(** The sign of digit [i], as a boolean and as a number. *)
Definition neg_digit (A i : Z) : bool := window A i <? 16.
Definition sgn (A i : Z) : Z := if neg_digit A i then -1 else 1.

Lemma digit_index i : 0 <= Z.shiftr (digit_bits (window A i)) 1 < 8 /\
  2 * Z.shiftr (digit_bits (window A i)) 1 + 1 = sgn A i * digit A i /\
  digit_sign (window A i) = if neg_digit A i then 0xffffffff else 0.
Proof.
  pose proof (window_digit (window A i) (window_range A i)) as (Hr & Hs & Hd & _). unfold sgn, neg_digit, digit.
  split; [done|]. split; [|done]. rewrite Hd. destruct (window A i <? 16); lia.
Qed.

Lemma sgn_square i : sgn A i * sgn A i = 1.
Proof. unfold sgn. by destruct (neg_digit A i). Qed.

Lemma sgn_cases i : sgn A i = 1 \/ sgn A i = -1.
Proof. unfold sgn. destruct (neg_digit A i); auto. Qed.

Lemma pow252 i : 0 < i -> 16 ^ (64 - i) <= 2 ^ 252.
Proof. intros Hi. change (2 ^ 252) with (16 ^ 63). apply Z.pow_le_mono_r; lia. Qed.

(** No multiple on the way is the point at infinity. *)
Lemma high_nz s e i : 0 <= i < 64 -> s = 1 \/ s = -1 -> (e = 1 \/ 0 < i /\ (e = 2 \/ e = 4 \/ e = 8 \/ e = 16)) ->
  T (e * (s * high A i)) <> Infinity.
Proof.
  intros Hi Hs He. pose proof N_bounds as [HB HNO]. destruct (high_range A i HA Hi) as [Hr Ho].
  assert (Hh0 : high A i <> 0) by (intros E; by rewrite E in Ho).
  destruct (Z.eq_dec i 0) as [->|Hi0].
  - destruct He as [->|[? _]]; [|lia]. rewrite high_zero by done. intros E. apply T_inf, Z.mod_divide in E; [|lia].
    apply HN, Z.mod_divide; [lia|]. destruct E as [c Hc]. destruct Hs as [-> | ->]; [exists c; lia|exists (- c); lia].
  - pose proof (pow252 i ltac:(lia)) as Hp. set (h := high A i) in *. assert (Hh : - 2 ^ 252 < h < 2 ^ 252) by lia.
    destruct (Z.eq_dec e 16) as [->|He16].
    + intros E. apply T_inf, Z.mod_divide in E; [|lia]. destruct E as [c Hc].
      assert (Hc1 : c = 1 \/ c = -1 \/ c = 0) by (destruct Hs as [-> | ->]; nia).
      assert (Hodd : Z.odd (16 * (s * h)) = Z.odd (c * N)) by (by rewrite Hc).
      rewrite !Z.odd_mul, HNO in Hodd. destruct Hc1 as [-> |[-> | ->]]; [done|done|]. destruct Hs as [-> | ->]; lia.
    + apply T_small; destruct Hs as [-> | ->]; lia.
Qed.

Lemma digit_times_nz q i : 0 <= i < 8 -> stands_for curve q (T (2 * i + 1)) -> T (2 * i + 1) <> Infinity.
Proof. intros Hi _. pose proof N_bounds as [HB _]. apply T_small; lia. Qed.

Variables (a : bignum256) (pmult : list curve_point).
Hypothesis Ha : normalized a.
Hypothesis Va : bn_val a = A.
Hypothesis Hpm : forall i, 0 <= i < 8 -> stands_for curve (znth no_point pmult i) (T (2 * i + 1)).

(** The state after digit [i]: the place in the limbs, the sign, and the point. *)
Definition mul_inv (st : mul_state) (i : Z) : Prop :=
  0 <= aptr st /\ abits st = limb a (aptr st) /\ 0 <= ashift st <= 28 /\ 29 * aptr st + ashift st = 4 * i /\
  mul_sign st = (if neg_digit A i then 0xffffffff else 0) /\ jac_stands curve (jres st) (T (sgn A i * high A i)).

Lemma mul_turn_ok st i : 0 <= i < 63 -> mul_inv st (i + 1) -> exists st', mul_turn curve a pmult st = Some st' /\ mul_inv st' i.
Proof.
  intros Hi (Hp & Hb & Hsh & Hpos & Hsg & Hj). unfold mul_turn. set (h := sgn A (i + 1) * high A (i + 1)) in *.
  assert (Hnz : forall e, e = 2 \/ e = 4 \/ e = 8 \/ e = 16 -> T (e * h) <> Infinity).
  { intros e He. apply high_nz; [lia|apply sgn_cases|right; split; [lia|done]]. }
  destruct (jac_double_times _ _ Hj) as (j1 & E1 & H1); [apply Hnz; tauto|]. rewrite (bind_is _ _ _ E1). cbv beta.
  destruct (jac_double_times _ _ H1) as (j2 & E2 & H2); [replace (2 * (2 * h)) with (4 * h) by lia; apply Hnz; tauto|].
  rewrite (bind_is _ _ _ E2). cbv beta.
  destruct (jac_double_times _ _ H2) as (j3 & E3 & H3); [replace (2 * (2 * (2 * h))) with (8 * h) by lia; apply Hnz; tauto|].
  rewrite (bind_is _ _ _ E3). cbv beta.
  destruct (jac_double_times _ _ H3) as (j4 & E4 & H4); [replace (2 * (2 * (2 * (2 * h)))) with (16 * h) by lia; apply Hnz; tauto|].
  rewrite (bind_is _ _ _ E4). cbv beta.
  destruct (next_bits_ok a i _ _ Ha ltac:(lia) Hp Hsh Hpos) as (ap & ash & En & Hap & Hash & Hpos'). rewrite Hb, En, Va. cbv beta iota zeta.
  destruct (digit_index i) as (Hidx & Hval & Hds). rewrite Hds, Hsg.
  replace (((if neg_digit A (i + 1) then 0xffffffff else 0) .^ (if neg_digit A i then 0xffffffff else 0)) .& 1)
    with (Z.b2z (xorb (neg_digit A (i + 1)) (neg_digit A i))) by (destruct (neg_digit A (i + 1)), (neg_digit A i); done).
  destruct (jac_negate_z (xorb (neg_digit A (i + 1)) (neg_digit A i)) _ _ H4) as (z & Ez & Hz). rewrite (bind_is _ _ _ Ez). cbv beta.
  replace (if xorb (neg_digit A (i + 1)) (neg_digit A i) then - (2 * (2 * (2 * (2 * h)))) else 2 * (2 * (2 * (2 * h))))
    with (sgn A i * (16 * high A (i + 1))) in Hz by (unfold h, sgn; destruct (neg_digit A (i + 1)), (neg_digit A i); cbn [xorb]; lia).
  pose proof (Hpm _ Hidx) as Hq. pose proof (digit_times_nz _ _ Hidx Hq) as Hq0.
  assert (Esum : 2 * Z.shiftr (digit_bits (window A i)) 1 + 1 + sgn A i * (16 * high A (i + 1)) = sgn A i * high A i).
  { rewrite Hval, (high_step A i) by lia. lia. }
  destruct (jac_add_times _ _ _ _ Hq Hq0 Hz) as (j5 & E5 & H5).
  { rewrite Esum. replace (sgn A i * high A i) with (1 * (sgn A i * high A i)) by lia. apply high_nz; [lia|apply sgn_cases|by left]. }
  rewrite (bind_is _ _ _ E5). cbv beta. eexists. split; [reflexivity|]. rewrite Esum in H5. unfold mul_inv. cbn [aptr abits ashift mul_sign jres]. tauto.
Qed.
===============
Try it:
Every single record must be transcribed exactly as it stands.

Response area:
(** The sign of digit [i], as a boolean and as a number. *)
Definition neg_digit (A i : Z) : bool := window A i <? 16.
Definition sgn (A i : Z) : Z := if neg_digit A i then -1 else 1.

Lemma digit_index i : 0 <= Z.shiftr (digit_bits (window A i)) 1 < 8 /\
  2 * Z.shiftr (digit_bits (window A i)) 1 + 1 = sgn A i * digit A i /\
  digit_sign (window A i) = if neg_digit A i then 0xffffffff else 0.
Proof.
  pose proof (window_digit (window A i) (window_range A i)) as (Hr & Hs & Hd & _). unfold sgn, neg_digit, digit.
  split; [done|]. split; [|done]. rewrite Hd. destruct (window A i <? 16); lia.
Qed.

Lemma sgn_square i : sgn A i * sgn A i = 1.
Proof. unfold sgn. by destruct (neg_digit A i). Qed.

Lemma sgn_cases i : sgn A i = 1 \/ sgn A i = -1.
Proof. unfold sgn. destruct (neg_digit A i); auto. Qed.

Lemma pow252 i : 0 < i -> 16 ^ (64 - i) <= 2 ^ 252.
Proof. intros Hi. change (2 ^ 252) with (16 ^ 63). apply Z.pow_le_mono_r; lia. Qed.

(** No multiple on the way is the point at infinity. *)
Lemma high_nz s e i : 0 <= i < 64 -> s = 1 \/ s = -1 -> (e = 1 \/ 0 < i /\ (e = 2 \/ e = 4 \/ e = 8 \/ e = 16)) ->
  T (e * (s * high A i)) <> Infinity.
Proof.
  intros Hi Hs He. pose proof N_bounds as [HB HNO]. destruct (high_range A i HA Hi) as [Hr Ho].
  assert (Hh0 : high A i <> 0) by (intros E; by rewrite E in Ho).
  destruct (Z.eq_dec i 0) as [->|Hi0].
  - destruct He as [->|[? _]]; [|lia]. rewrite high_zero by done. intros E. apply T_inf, Z.mod_divide in E; [|lia].
    apply HN, Z.mod_divide; [lia|]. destruct E as [c Hc]. destruct Hs as [-> | ->]; [exists c; lia|exists (- c); lia].
  - pose proof (pow252 i ltac:(lia)) as Hp. set (h := high A i) in *. assert (Hh : - 2 ^ 252 < h < 2 ^ 252) by lia.
    destruct (Z.eq_dec e 16) as [->|He16].
    + intros E. apply T_inf, Z.mod_divide in E; [|lia]. destruct E as [c Hc].
      assert (Hc1 : c = 1 \/ c = -1 \/ c = 0) by (destruct Hs as [-> | ->]; nia).
      assert (Hodd : Z.odd (16 * (s * h)) = Z.odd (c * N)) by (by rewrite Hc).
      rewrite !Z.odd_mul, HNO in Hodd. destruct Hc1 as [-> |[-> | ->]]; [done|done|]. destruct Hs as [-> | ->]; lia.
    + apply T_small; destruct Hs as [-> | ->]; lia.
Qed.

Lemma digit_times_nz q i : 0 <= i < 8 -> stands_for curve q (T (2 * i + 1)) -> T (2 * i + 1) <> Infinity.
Proof. intros Hi _. pose proof N_bounds as [HB _]. apply T_small; lia. Qed.

Variables (a : bignum256) (pmult : list curve_point).
Hypothesis Ha : normalized a.
Hypothesis Va : bn_val a = A.
Hypothesis Hpm : forall i, 0 <= i < 8 -> stands_for curve (znth no_point pmult i) (T (2 * i + 1)).

(** The state after digit [i]: the place in the limbs, the sign, and the point. *)
Definition mul_inv (st : mul_state) (i : Z) : Prop :=
  0 <= aptr st /\ abits st = limb a (aptr st) /\ 0 <= ashift st <= 28 /\ 29 * aptr st + ashift st = 4 * i /\
  mul_sign st = (if neg_digit A i then 0xffffffff else 0) /\ jac_stands curve (jres st) (T (sgn A i * high A i)).

Lemma mul_turn_ok st i : 0 <= i < 63 -> mul_inv st (i + 1) -> exists st', mul_turn curve a pmult st = Some st' /\ mul_inv st' i.
Proof.
  intros Hi (Hp & Hb & Hsh & Hpos & Hsg & Hj). unfold mul_turn. set (h := sgn A (i + 1) * high A (i + 1)) in *.
  assert (Hnz : forall e, e = 2 \/ e = 4 \/ e = 8 \/ e = 16 -> T (e * h) <> Infinity).
  { intros e He. apply high_nz; [lia|apply sgn_cases|right; split; [lia|done]]. }
  destruct (jac_double_times _ _ Hj) as (j1 & E1 & H1); [apply Hnz; tauto|]. rewrite (bind_is _ _ _ E1). cbv beta.
  destruct (jac_double_times _ _ H1) as (j2 & E2 & H2); [replace (2 * (2 * h)) with (4 * h) by lia; apply Hnz; tauto|].
  rewrite (bind_is _ _ _ E2). cbv beta.
  destruct (jac_double_times _ _ H2) as (j3 & E3 & H3); [replace (2 * (2 * (2 * h))) with (8 * h) by lia; apply Hnz; tauto|].
  rewrite (bind_is _ _ _ E3). cbv beta.
  destruct (jac_double_times _ _ H3) as (j4 & E4 & H4); [replace (2 * (2 * (2 * (2 * h)))) with (16 * h) by lia; apply Hnz; tauto|].
  rewrite (bind_is _ _ _ E4). cbv beta.
  destruct (next_bits_ok a i _ _ Ha ltac:(lia) Hp Hsh Hpos) as (ap & ash & En & Hap & Hash & Hpos'). rewrite Hb, En, Va. cbv beta iota zeta.
  destruct (digit_index i) as (Hidx & Hval & Hds). rewrite Hds, Hsg.
  replace (((if neg_digit A (i + 1) then 0xffffffff else 0) .^ (if neg_digit A i then 0xffffffff else 0)) .& 1)
    with (Z.b2z (xorb (neg_digit A (i + 1)) (neg_digit A i))) by (destruct (neg_digit A (i + 1)), (neg_digit A i); done).
  destruct (jac_negate_z (xorb (neg_digit A (i + 1)) (neg_digit A i)) _ _ H4) as (z & Ez & Hz). rewrite (bind_is _ _ _ Ez). cbv beta.
  replace (if xorb (neg_digit A (i + 1)) (neg_digit A i) then - (2 * (2 * (2 * (2 * h)))) else 2 * (2 * (2 * (2 * h))))
    with (sgn A i * (16 * high A (i + 1))) in Hz by (unfold h, sgn; destruct (neg_digit A (i + 1)), (neg_digit A i); cbn [xorb]; lia).
  pose proof (Hpm _ Hidx) as Hq. pose proof (digit_times_nz _ _ Hidx Hq) as Hq0.
  assert (Esum : 2 * Z.shiftr (digit_bits (window A i)) 1 + 1 + sgn A i * (16 * high A (i + 1)) = sgn A i * high A i).
  { rewrite Hval, (high_step A i) by lia. lia. }
  destruct (jac_add_times _ _ _ _ Hq Hq0 Hz) as (j5 & E5 & H5).
  { rewrite Esum. replace (sgn A i * high A i) with (1 * (sgn A i * high A i)) by lia. apply high_nz; [lia|apply sgn_cases|by left]. }
  rewrite (bind_is _ _ _ E5). cbv beta. eexists. split; [reflexivity|]. rewrite Esum in H5. unfold mul_inv. cbn [aptr abits ashift mul_sign jres]. tauto.
Qed.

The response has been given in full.